### RECORDS SHOWN
========
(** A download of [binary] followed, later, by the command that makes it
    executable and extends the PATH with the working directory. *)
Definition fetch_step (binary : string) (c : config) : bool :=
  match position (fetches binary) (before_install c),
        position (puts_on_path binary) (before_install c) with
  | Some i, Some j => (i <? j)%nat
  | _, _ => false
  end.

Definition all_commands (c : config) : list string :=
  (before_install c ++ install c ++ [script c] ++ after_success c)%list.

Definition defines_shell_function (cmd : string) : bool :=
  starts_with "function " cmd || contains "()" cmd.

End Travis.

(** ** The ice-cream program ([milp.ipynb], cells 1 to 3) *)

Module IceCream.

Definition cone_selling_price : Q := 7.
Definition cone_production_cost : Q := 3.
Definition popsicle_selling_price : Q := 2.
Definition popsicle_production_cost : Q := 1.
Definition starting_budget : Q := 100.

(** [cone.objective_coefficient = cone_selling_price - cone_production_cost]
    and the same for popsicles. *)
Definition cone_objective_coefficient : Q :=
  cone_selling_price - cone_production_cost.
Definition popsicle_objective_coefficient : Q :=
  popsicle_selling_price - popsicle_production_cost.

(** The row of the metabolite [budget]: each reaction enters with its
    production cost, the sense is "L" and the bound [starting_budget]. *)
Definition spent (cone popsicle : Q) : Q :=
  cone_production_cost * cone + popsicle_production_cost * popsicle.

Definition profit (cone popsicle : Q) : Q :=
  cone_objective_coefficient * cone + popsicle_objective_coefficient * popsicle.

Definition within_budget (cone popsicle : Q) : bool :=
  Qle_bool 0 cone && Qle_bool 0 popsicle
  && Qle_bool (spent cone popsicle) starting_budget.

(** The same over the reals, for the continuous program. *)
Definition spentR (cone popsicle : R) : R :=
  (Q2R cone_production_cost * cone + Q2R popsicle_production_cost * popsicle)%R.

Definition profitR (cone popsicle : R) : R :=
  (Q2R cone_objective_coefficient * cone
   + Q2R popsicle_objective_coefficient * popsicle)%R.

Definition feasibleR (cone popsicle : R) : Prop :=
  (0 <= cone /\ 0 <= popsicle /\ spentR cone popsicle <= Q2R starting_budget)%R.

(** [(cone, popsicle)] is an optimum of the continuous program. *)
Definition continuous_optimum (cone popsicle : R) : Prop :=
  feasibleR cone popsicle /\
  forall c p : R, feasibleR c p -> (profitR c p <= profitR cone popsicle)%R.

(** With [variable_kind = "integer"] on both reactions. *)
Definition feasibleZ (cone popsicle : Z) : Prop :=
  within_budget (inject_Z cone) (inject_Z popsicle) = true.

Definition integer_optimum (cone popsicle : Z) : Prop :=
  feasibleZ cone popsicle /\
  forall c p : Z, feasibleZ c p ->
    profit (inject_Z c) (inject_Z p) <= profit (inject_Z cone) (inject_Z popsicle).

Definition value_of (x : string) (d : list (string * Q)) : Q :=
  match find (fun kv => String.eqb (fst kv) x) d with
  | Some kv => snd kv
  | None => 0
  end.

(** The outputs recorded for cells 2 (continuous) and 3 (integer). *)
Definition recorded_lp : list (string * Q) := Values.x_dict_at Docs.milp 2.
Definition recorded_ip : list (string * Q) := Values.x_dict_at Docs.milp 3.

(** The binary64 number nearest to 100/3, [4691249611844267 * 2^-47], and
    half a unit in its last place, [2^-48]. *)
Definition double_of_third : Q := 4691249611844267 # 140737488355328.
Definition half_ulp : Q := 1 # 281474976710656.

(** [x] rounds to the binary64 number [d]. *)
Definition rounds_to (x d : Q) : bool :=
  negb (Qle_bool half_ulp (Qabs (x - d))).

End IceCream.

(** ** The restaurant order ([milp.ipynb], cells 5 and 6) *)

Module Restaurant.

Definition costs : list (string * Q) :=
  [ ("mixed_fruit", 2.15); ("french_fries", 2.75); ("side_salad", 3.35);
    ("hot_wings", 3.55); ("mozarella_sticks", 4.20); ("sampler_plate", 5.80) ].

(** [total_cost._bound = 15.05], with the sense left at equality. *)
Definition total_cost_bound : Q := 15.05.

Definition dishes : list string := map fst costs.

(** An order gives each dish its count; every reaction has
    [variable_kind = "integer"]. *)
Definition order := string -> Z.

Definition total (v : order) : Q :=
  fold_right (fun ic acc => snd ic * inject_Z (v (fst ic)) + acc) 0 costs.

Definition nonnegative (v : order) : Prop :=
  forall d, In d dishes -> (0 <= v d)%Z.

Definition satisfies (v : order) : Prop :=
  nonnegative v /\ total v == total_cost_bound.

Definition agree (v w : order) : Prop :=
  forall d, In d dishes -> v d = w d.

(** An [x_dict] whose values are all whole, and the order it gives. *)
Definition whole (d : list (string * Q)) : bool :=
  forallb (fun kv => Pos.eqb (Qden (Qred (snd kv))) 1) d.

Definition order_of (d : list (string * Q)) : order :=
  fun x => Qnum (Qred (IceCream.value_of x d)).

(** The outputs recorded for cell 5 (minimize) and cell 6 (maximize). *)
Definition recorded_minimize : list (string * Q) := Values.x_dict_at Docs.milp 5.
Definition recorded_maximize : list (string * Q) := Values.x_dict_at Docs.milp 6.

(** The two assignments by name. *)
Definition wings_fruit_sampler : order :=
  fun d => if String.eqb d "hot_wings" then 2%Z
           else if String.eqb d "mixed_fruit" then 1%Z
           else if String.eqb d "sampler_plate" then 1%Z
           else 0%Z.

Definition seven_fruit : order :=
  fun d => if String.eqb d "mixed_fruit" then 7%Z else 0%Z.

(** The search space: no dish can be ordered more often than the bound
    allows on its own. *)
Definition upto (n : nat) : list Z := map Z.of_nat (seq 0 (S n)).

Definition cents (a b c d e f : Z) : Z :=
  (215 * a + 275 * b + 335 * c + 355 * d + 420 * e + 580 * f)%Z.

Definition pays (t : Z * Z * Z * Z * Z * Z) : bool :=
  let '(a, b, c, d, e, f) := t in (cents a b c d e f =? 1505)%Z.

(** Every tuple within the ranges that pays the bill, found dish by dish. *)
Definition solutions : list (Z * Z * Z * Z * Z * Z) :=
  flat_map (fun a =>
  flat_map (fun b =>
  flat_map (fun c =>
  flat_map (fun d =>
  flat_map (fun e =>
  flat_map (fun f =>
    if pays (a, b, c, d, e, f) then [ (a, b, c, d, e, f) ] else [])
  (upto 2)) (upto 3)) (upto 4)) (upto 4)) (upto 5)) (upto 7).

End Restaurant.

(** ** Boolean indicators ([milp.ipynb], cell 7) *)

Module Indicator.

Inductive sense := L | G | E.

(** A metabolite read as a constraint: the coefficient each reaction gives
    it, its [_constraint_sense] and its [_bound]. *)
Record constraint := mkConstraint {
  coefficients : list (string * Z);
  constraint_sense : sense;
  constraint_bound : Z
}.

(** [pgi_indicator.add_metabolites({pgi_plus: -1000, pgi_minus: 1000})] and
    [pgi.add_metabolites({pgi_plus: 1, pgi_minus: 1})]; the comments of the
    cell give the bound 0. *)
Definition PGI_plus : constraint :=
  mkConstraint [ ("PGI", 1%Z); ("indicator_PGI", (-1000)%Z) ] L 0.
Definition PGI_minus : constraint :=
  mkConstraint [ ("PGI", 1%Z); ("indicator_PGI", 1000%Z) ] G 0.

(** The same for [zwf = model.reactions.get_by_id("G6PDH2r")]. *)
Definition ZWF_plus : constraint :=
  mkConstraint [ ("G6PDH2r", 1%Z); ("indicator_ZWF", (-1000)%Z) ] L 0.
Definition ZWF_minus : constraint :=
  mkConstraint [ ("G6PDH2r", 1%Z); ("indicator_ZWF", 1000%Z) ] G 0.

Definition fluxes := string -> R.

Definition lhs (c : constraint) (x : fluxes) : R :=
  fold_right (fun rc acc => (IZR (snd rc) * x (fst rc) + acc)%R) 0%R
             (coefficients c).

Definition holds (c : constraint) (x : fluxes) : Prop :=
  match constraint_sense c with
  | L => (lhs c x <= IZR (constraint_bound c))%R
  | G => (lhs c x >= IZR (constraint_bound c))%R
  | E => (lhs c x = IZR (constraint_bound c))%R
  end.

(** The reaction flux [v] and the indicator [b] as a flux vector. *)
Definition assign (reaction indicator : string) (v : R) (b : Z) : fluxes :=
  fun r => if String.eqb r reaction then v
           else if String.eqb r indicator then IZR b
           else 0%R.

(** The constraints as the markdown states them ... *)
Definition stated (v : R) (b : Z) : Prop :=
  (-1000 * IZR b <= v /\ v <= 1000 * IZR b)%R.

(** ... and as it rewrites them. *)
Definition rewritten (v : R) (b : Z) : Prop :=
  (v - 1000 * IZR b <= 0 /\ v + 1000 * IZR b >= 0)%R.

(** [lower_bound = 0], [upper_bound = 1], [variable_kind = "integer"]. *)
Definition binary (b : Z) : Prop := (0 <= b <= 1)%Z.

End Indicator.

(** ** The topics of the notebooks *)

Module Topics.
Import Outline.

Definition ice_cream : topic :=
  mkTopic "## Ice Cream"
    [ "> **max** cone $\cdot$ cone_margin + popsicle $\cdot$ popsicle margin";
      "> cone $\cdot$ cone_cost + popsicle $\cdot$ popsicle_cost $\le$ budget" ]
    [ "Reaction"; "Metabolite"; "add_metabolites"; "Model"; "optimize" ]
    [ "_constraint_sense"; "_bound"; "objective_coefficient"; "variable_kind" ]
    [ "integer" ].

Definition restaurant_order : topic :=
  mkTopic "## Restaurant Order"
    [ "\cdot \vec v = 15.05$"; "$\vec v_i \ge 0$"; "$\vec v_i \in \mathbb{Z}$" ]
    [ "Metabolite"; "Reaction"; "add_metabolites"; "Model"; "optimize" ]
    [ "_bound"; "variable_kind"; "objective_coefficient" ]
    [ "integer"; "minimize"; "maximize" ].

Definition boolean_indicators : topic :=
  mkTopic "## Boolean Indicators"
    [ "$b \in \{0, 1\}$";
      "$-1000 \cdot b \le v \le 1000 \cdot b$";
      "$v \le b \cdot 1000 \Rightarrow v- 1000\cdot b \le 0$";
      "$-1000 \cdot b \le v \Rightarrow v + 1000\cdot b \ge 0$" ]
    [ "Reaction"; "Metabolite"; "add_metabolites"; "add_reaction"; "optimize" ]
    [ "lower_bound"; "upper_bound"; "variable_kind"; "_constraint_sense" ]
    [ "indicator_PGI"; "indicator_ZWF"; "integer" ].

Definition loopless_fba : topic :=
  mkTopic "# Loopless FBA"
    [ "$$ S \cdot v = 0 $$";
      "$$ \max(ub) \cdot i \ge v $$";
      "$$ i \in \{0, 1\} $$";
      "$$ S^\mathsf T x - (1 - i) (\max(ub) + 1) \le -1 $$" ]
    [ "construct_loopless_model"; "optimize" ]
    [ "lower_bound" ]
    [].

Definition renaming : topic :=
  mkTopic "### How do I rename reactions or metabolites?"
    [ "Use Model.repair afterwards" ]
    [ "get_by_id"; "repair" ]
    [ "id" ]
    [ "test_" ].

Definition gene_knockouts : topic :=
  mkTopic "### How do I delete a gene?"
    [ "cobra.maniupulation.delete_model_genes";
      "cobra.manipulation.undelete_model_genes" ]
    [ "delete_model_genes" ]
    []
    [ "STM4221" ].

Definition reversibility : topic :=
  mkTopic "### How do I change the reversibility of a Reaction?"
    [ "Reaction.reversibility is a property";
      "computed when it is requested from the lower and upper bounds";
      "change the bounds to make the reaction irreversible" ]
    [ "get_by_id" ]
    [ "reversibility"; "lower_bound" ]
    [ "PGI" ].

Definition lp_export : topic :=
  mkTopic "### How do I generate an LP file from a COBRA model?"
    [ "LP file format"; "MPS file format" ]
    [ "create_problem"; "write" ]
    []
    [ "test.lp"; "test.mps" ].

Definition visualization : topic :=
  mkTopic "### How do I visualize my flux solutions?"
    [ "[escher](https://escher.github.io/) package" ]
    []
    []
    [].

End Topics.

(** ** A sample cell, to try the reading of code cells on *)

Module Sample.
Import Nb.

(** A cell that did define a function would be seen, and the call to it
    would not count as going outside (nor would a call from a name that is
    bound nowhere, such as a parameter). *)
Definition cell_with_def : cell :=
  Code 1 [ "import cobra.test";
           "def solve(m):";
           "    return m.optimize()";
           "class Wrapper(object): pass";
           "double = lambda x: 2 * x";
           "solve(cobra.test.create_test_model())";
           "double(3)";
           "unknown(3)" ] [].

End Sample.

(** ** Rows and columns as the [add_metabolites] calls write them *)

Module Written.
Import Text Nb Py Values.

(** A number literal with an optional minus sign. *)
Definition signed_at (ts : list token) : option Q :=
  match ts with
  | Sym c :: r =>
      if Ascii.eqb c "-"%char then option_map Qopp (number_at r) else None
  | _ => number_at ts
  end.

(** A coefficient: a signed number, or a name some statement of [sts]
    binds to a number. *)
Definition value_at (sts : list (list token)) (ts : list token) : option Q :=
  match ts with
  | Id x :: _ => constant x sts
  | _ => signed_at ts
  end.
========
### WHAT YOU ARE ASKED TO DO
Count how many lines of the entries include the string "Docs". The number is the entire answer.

### FINISHED TASK
4